Dataset entries:
_ _ _ _ _ _ _

(** X15: the steps value is a whole number between 0 and 10000, and 0 when
    the start of the day is not before the instant.  When exactly the
    local time of day has passed since the start of the day (no change of
    the host's UTC offset in between, as on every host that keeps one
    offset), the value is at most 8146 and depends on the local time of day
    only; it is 0 at local midnight and at least 7000 in the last
    millisecond before it, so the value drops to 0 at the day rollover. *)
Theorem steps_over_the_day (host : TimeZone) (now : Date) :
  (exists z : Z, useSimulatedSteps host now = IZR z /\ (0 <= z <= 10000)%Z) /\
  ((elapsed host now <= 0)%Z -> useSimulatedSteps host now = 0) /\
  (elapsed host now = timeOfDay now ->
   (exists z : Z, useSimulatedSteps host now = IZR z /\ (0 <= z <= 8146)%Z) /\
   (forall (host' : TimeZone) (other : Date),
      elapsed host' other = timeOfDay other ->
      timeOfDay other = timeOfDay now ->
      useSimulatedSteps host' other = useSimulatedSteps host now) /\
   (timeOfDay now = 0%Z -> useSimulatedSteps host now = 0) /\
   (timeOfDay now = 86399999%Z -> 7000 <= useSimulatedSteps host now)) /\
  (forall off : Z,
     host = fixed_zone off -> utcOffset now = off ->
     elapsed host now = timeOfDay now).
Proof.
  assert (Hzero : (elapsed host now <= 0)%Z -> useSimulatedSteps host now = 0).
  { intros He.
    assert (Hd : dayProgress host now = 0).
    { rewrite dayProgress_elapsed. apply IZR_le in He.
      apply clampR_low; lra. }
    assert (Hr : steps_rounded host now = 0%Z).
    { unfold steps_rounded. rewrite Hd. apply Math_roundR_eq. simpl. lra. }
    rewrite useSimulatedSteps_unclamped; rewrite Hr; [reflexivity | lia]. }
  assert (Heq : forall (h : TimeZone) (d : Date),
            elapsed h d = timeOfDay d ->
            useSimulatedSteps h d = IZR (steps_rounded h d)).
  { intros h d He. apply useSimulatedSteps_unclamped.
    pose proof (steps_rounded_range h d ltac:(lia)). lia. }
  split; [apply useSimulatedSteps_whole |]. split; [exact Hzero |].
  split; [| intros off -> Ho; apply elapsed_fixed_zone, Ho].
  intros He.
  split; [exists (steps_rounded host now); split;
          [apply Heq, He | apply steps_rounded_range; lia] |].
  split.
  { intros host' other He' Ht. rewrite (Heq _ _ He), (Heq _ _ He'). f_equal.
    rewrite (steps_rounded_of_timeOfDay _ _ He), (steps_rounded_of_timeOfDay _ _ He').
    rewrite Ht. reflexivity. }
  split; [intros H0; apply Hzero; lia |].
  intros H1. rewrite (Heq _ _ He).
  apply IZR_le with (n := 7000%Z).
  replace 7000%Z with (Math_roundR 6999.9) by (apply Math_roundR_eq; lra).
  rewrite (steps_rounded_of_timeOfDay _ _ He), H1.
  apply Math_roundR_mono.
  pose proof (SIN_bound ((IZR (86399999 / 3600000) - 6) / 24 * PI * 2)).
  unfold goal. nra.
Qed.

Lemma steps_over_the_day_witness :
  useSimulatedSteps utc_host (mkDate 0 0) = 0 /\
  7000 <= useSimulatedSteps new_york_2024 (Date_at new_york_2024 1718510399999).
Proof.
  split.
  - apply (proj1 (proj2 (steps_over_the_day utc_host (mkDate 0 0)))).
    vm_compute. discriminate.
  - apply (proj1 (proj2 (proj2 (steps_over_the_day new_york_2024
                                  (Date_at new_york_2024 1718510399999)))));
      vm_compute; reflexivity.
Defined.

End StepsOverDay.

(* ===================================================================== *)
(** ** Weather fetcher: stale responses, request provenance, payload reading *)
(* ===================================================================== *)

Lemma stale_cancelled_snoc (rs : list EffectRun) (r : EffectRun) :
  stale_cancelled rs -> stale_cancelled (cleanup rs ++ [r]).
Proof.
  intros Hs i r' Hi Hlen.
  rewrite length_app, length_cleanup in Hlen. simpl in Hlen.
  rewrite lookup_app_l in Hi by (rewrite length_cleanup; lia).
  unfold cleanup in Hi. destruct (length rs) as [|n] eqn:En; [lia |].
  destruct (decide (n = i)) as [-> | Hne].
  - rewrite list_lookup_alter_eq in Hi.
    destruct (rs !! i) as [r0|]; [| discriminate].
    simpl in Hi. injection Hi as <-. reflexivity.
  - rewrite list_lookup_alter_ne in Hi by exact Hne.
    apply (Hs i r' Hi). lia.
Qed.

_ _ _ _ _ _ _

Exercise goal: Sift through the entries and copy every line with "split".

Solution to this exercise:
  split; [apply useSimulatedSteps_whole |]. split; [exact Hzero |].
  split; [| intros off -> Ho; apply elapsed_fixed_zone, Ho].
  split; [exists (steps_rounded host now); split;
  split.
  split; [intros H0; apply Hzero; lia |].
  split.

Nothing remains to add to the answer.